Instructions for the task — Filter these entries so that only lines with the word "Products" remain.

Saved entries —
--------------------------------------------------

(** * Wendor placement: the VMC relay and the client vend state machine

    A shallow embedding of
      - [src/backend/server.js]: the product loader, the relay between
        the browser WebSocket server and the single upstream WebSocket to
        the vending-machine controller (VMC), and the payment endpoint;
      - [src/frontend/src/App.tsx] (the [Products] page) together with
        [src/frontend/src/services/websocket.ts]: the message handler that
        drives the vending overlay and the toast.

    The JavaScript module-level variables of [server.js] become the fields
    of one record that is threaded through every handler; a handler that
    can throw returns the state reached at the [throw].  React state and
    refs of the [Products] component become a second record. *)

From Stdlib Require Import ZArith Lia Ascii String.
From stdpp Require Import base list strings pretty.

Local Open Scope string_scope.
Local Open Scope list_scope.
Set Warnings "-register-all".

(** ** JavaScript values (the JSON fragment, plus [undefined]) *)

Module JS.

(** Numbers are restricted to integers: the only numbers the relay looks at
    are item identifiers, and the only test made on a number is whether it
    is truthy.  An object is its list of own properties, first match
    wins. *)
Inductive value : Type :=
| Undefined
| Null
| Bool (b : bool)
| Num (n : Z)
| Str (s : string)
| Arr (xs : list value)
| Obj (fields : list (string * value)).

(** [ToBoolean]: [undefined], [null], [false], [0] and the empty string are
    falsy, everything else (every array and object included) is truthy. *)
Definition truthy (v : value) : bool :=
  match v with
  | Undefined | Null => false
  | Bool b => b
  | Num n => negb (n =? 0)%Z
  | Str s => negb (String.eqb s "")
  | Arr _ | Obj _ => true
  end.

(** [Array.isArray] *)
Definition isArray (v : value) : bool :=
  match v with Arr _ => true | _ => false end.

Fixpoint assoc (k : string) (fs : list (string * value)) : value :=
  match fs with
  | [] => Undefined
  | (k', v) :: fs' => if String.eqb k k' then v else assoc k fs'
  end.

(** [v.k] for the property names the program reads ([items], [type],
    [status], [message], [success], [product_id], ...): none of them is
    [length] or an index, so a primitive or an array has no such property.
    Reading a property of [null] or [undefined] throws a [TypeError]:
    [None]. *)
Definition get (v : value) (k : string) : option value :=
  match v with
  | Undefined | Null => None
  | Obj fs => Some (assoc k fs)
  | _ => Some Undefined
  end.

(** [a ?? b] *)
Definition nullish (a b : value) : value :=
  match a with Undefined | Null => b | _ => a end.

(** [a || b] *)
Definition or (a b : value) : value := if truthy a then a else b.

(** [a === Str s] : strict equality against a string literal *)
Definition is_str (a : value) (s : string) : bool :=
  match a with Str s' => String.eqb s' s | _ => false end.
(** * Sharded corpus reader and batch assembler

    A shallow embedding of [src/translation/sharded_dataset.py]: the
    [ShardedCSVDataset] pull cursor over a directory of CSV shards and the
    [ShardedBatchedIterator] built on top of it, followed by the properties
    of the streaming/batching pipeline.

    Python objects are records threaded explicitly through every call; a
    call returns its outcome together with the object as the call left it,
    so the mutations made before an exception is raised stay visible. *)

From Stdlib Require Import ZArith Lia Ascii.
From stdpp Require Import base option list strings gmap fin_maps.

(** ** Exceptions and outcomes *)

Inductive exn :=
| StopIteration
| IndexError
| KeyError
| NameError
| AttributeError
| TypeError
| NotImplementedError.

Inductive result (A : Type) :=
| Ok (a : A)
| Raise (e : exn).
Arguments Ok {A} a.
Arguments Raise {A} e.

Definition bind {A B} (r : result A) (k : A → result B) : result B :=
  match r with
  | Ok a => k a
  | Raise e => Raise e
  end.

Notation "x ←! r ; k" := (bind r (λ x, k))
  (at level 20, r at level 100, k at level 200, right associativity,
   format "'[' x  ←!  r ;  '/' k ']'").

Definition is_ok {A} (r : result A) : bool :=
  match r with Ok _ => true | Raise _ => false end.

(** [Entry_Type = Tuple[str, str]] *)
Definition Entry_Type : Type := string * string.

(** ** Python sequence indexing

    [l[i]] on a list: a negative index counts from the end, anything outside
    the list raises [IndexError]. *)
Definition py_getitem {A} (l : list A) (i : Z) : result A :=
  let n := Z.of_nat (length l) in
  let j := if (i <? 0)%Z then (i + n)%Z else i in
  if ((0 <=? j) && (j <? n))%Z
  then match l !! Z.to_nat j with
       | Some x => Ok x
       | None => Raise IndexError
       end
  else Raise IndexError.

(** ** The environment

    What the module imports and does not define: [os.listdir], the line
    counter [get_num_lines] of [utils] and [csv.reader].  The corpus is
    static, so each is a function of the path; every listed entry is taken
    to be a readable file: [open] and the reading through [csv.reader] do
    not raise here, and what is proved is proved under that assumption. *)
Record FileSystem := {
  listdir : string → list string;
  get_num_lines : string → nat;
  csv_reader : string → list (list string)
}.

(** [random.shuffle]: permutes a list in place, advancing the generator. *)
Class Shuffler := {
  rng : Type;
  random_shuffle : ∀ {A : Type}, rng → list A → list A * rng;
  random_shuffle_perm :
    ∀ (A : Type) (g : rng) (l : list A), (random_shuffle g l).1 ≡ₚ l
}.

(** A generator that reverses on odd draws. *)
#[export] Program Instance flip_shuffler : Shuffler := {|
  rng := nat;
  random_shuffle := λ A g l, (if Nat.odd g then reverse l else l, S g)
|}.
Next Obligation.
  intros A g l. simpl. destruct (Nat.odd g); [apply reverse_Permutation|done].
Qed.

(** File handles are numbered; the world records which are open and, most
    recent first, every [open] and [close] that happened. *)
Inductive io_event :=
| EvOpen (h : nat) (path : string)
| EvClose (h : nat).

Record World `{Shuffler} := {
  w_rng : rng;
  w_open : gset nat;
  w_next : nat;
  w_trace : list io_event
}.

Section world.
Context `{Shuffler}.

Definition new_world (g : rng) : World :=
  {| w_rng := g; w_open := ∅; w_next := 0; w_trace := [] |}.

(** [open(path)] *)
Definition fs_open (path : string) (w : World) : nat * World :=
  (w_next w,
   {| w_rng := w_rng w;
      w_open := {[ w_next w ]} ∪ w_open w;
      w_next := S (w_next w);
      w_trace := EvOpen (w_next w) path :: w_trace w |}).

(** [f.close()]; closing a closed file is allowed. *)
Definition fs_close (h : nat) (w : World) : World :=
  {| w_rng := w_rng w;
     w_open := w_open w ∖ {[ h ]};
     w_next := w_next w;
     w_trace := EvClose h :: w_trace w |}.

Definition set_rng (g : rng) (w : World) : World :=
  {| w_rng := g; w_open := w_open w; w_next := w_next w;
     w_trace := w_trace w |}.

(** [random.shuffle(l)] against the world's generator. *)
Definition shuffle_in {A} (l : list A) (w : World) : list A * World :=
  let r := random_shuffle (w_rng w) l in (r.1, set_rng r.2 w).

End world.

(** ** [os.path.join] (POSIX) for two components *)
Fixpoint ends_with_slash (s : string) : bool :=
  match s with
  | "" => false
  | String c "" => bool_decide (c = "/"%char)
  | String _ s' => ends_with_slash s'
  end.

Definition starts_with_slash (s : string) : bool :=
  match s with
  | String c _ => bool_decide (c = "/"%char)
  | "" => false
  end.

Definition path_sep (a : string) : string :=
  if bool_decide (a = "") || ends_with_slash a then "" else "/".

Definition path_join (a b : string) : string :=
  if starts_with_slash b then b else a +:+ path_sep a +:+ b.

(** ** [class ShardedDataset]

    The abstract stream: a length and a pull.  [__iter__] returns the
    object itself, so iterating is calling [__next__] again and again. *)
Class ShardedDataset `{Shuffler} (D : Type) := {
  ds_len : D → result nat;
  ds_next : D → World → result Entry_Type * D * World
}.
Lemma Parse_Ret compression want w alg l w' :
  ParseCompressionOption compression want w = (Ret (alg, l), w') ->
  w' = w
  /\ ((alg = COMPR_ALG_LIBZ /\ selects_Deflate compression)
      \/ (alg = COMPR_ALG_NONE /\ compression = 0%Z
          /\ ~ selects_Deflate compression)).
Proof.
  intros H.
  assert (D : selects_Deflate compression \/ ~ selects_Deflate compression).
  { unfold selects_Deflate.
    destruct (Z.eq_dec compression Z_DEFAULT_COMPRESSION); [tauto | ].
    destruct (Z_le_dec 1 compression); [ | right; lia].
    destruct (Z_le_dec compression 9); [left; right; lia | right; lia]. }
  destruct D as [D | D].
  - rewrite (Parse_Deflate _ want w D) in H. ret_inv H. auto.
  - destruct (Z.eq_dec compression 0) as [-> | N0].
    + rewrite (Parse_None want w D) in H. ret_inv H. auto.
    + rewrite (Parse_invalid _ want w D N0) in H. discriminate H.
Qed.

Lemma Init_Ret cs level w cs' w' :
  InitCompressorZlib cs level w = (Ret cs', w') ->
  comprAlg cs' = comprAlg cs /\ writeF cs' = writeF cs.
Proof.
  unfold InitCompressorZlib. intros H.
  bind_inv H. bind_inv H. bind_inv H. bind_inv H.
  destruct (deflateInit z_stream_fresh level) as [r z].
  bind_inv H. ret_inv H. split; reflexivity.
Qed.
Definition _prepareItemData (item : ItemDocument) : PreparedItem :=
  let isWeapon := String.eqb (type_name (item_type item)) "Weapon" in
  let isArmor := String.eqb (type_name (item_type item)) "Armor" in
  {| data_id := item_id item;
     data_name := item_name item;
     data_img := item_img item;
     data_type := item_type item;
     data_system := item_system item;
     data_isWeapon := isWeapon;
     data_isArmor := isArmor;
     cssClass := JS.toLowerCase (type_name (item_type item));
     hasNotes := negb (String.eqb (or_string (notes (item_system item)) EmptyString)
                                  EmptyString);
     qualitiesDisplay :=
       match qualities (item_system item) with
       | Some qs =>
           if isWeapon && negb (Z.of_nat (length qs) =? 0)
           then Some (join ", " (map (fun q => _getFaSymbol q item) qs))
           else None
       | None => None
       end;
     bulkDisplay :=
       if isArmor
       then Some (localize ("DOLMEN.Item.Bulk." +:+ bulk (item_system item)))
       else None |}.

(** The inventory of [_prepareContext]. *)
Definition _prepareContext_inventory (a : Actor) : InventoryContext :=
  let items :=
    List.filter (fun i => negb (String.eqb (type_name (item_type i)) "Spell"))
                (actor_items a) in
  let equippedItems :=
    map _prepareItemData (List.filter (fun i => equipped (item_system i)) items) in
  let stowedItems :=
    map _prepareItemData (List.filter (fun i => negb (equipped (item_system i))) items) in
  {| equippedByType := _groupItemsByType localize equippedItems;
     stowedByType := _groupItemsByType localize stowedItems;
     hasEquippedItems := 0 <? Z.of_nat (length equippedItems);
     hasStowedItems := 0 <? Z.of_nat (length stowedItems) |}.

--------------------------------------------------

Solved problem —
      - [src/frontend/src/App.tsx] (the [Products] page) together with
    refs of the [Products] component become a second record. *)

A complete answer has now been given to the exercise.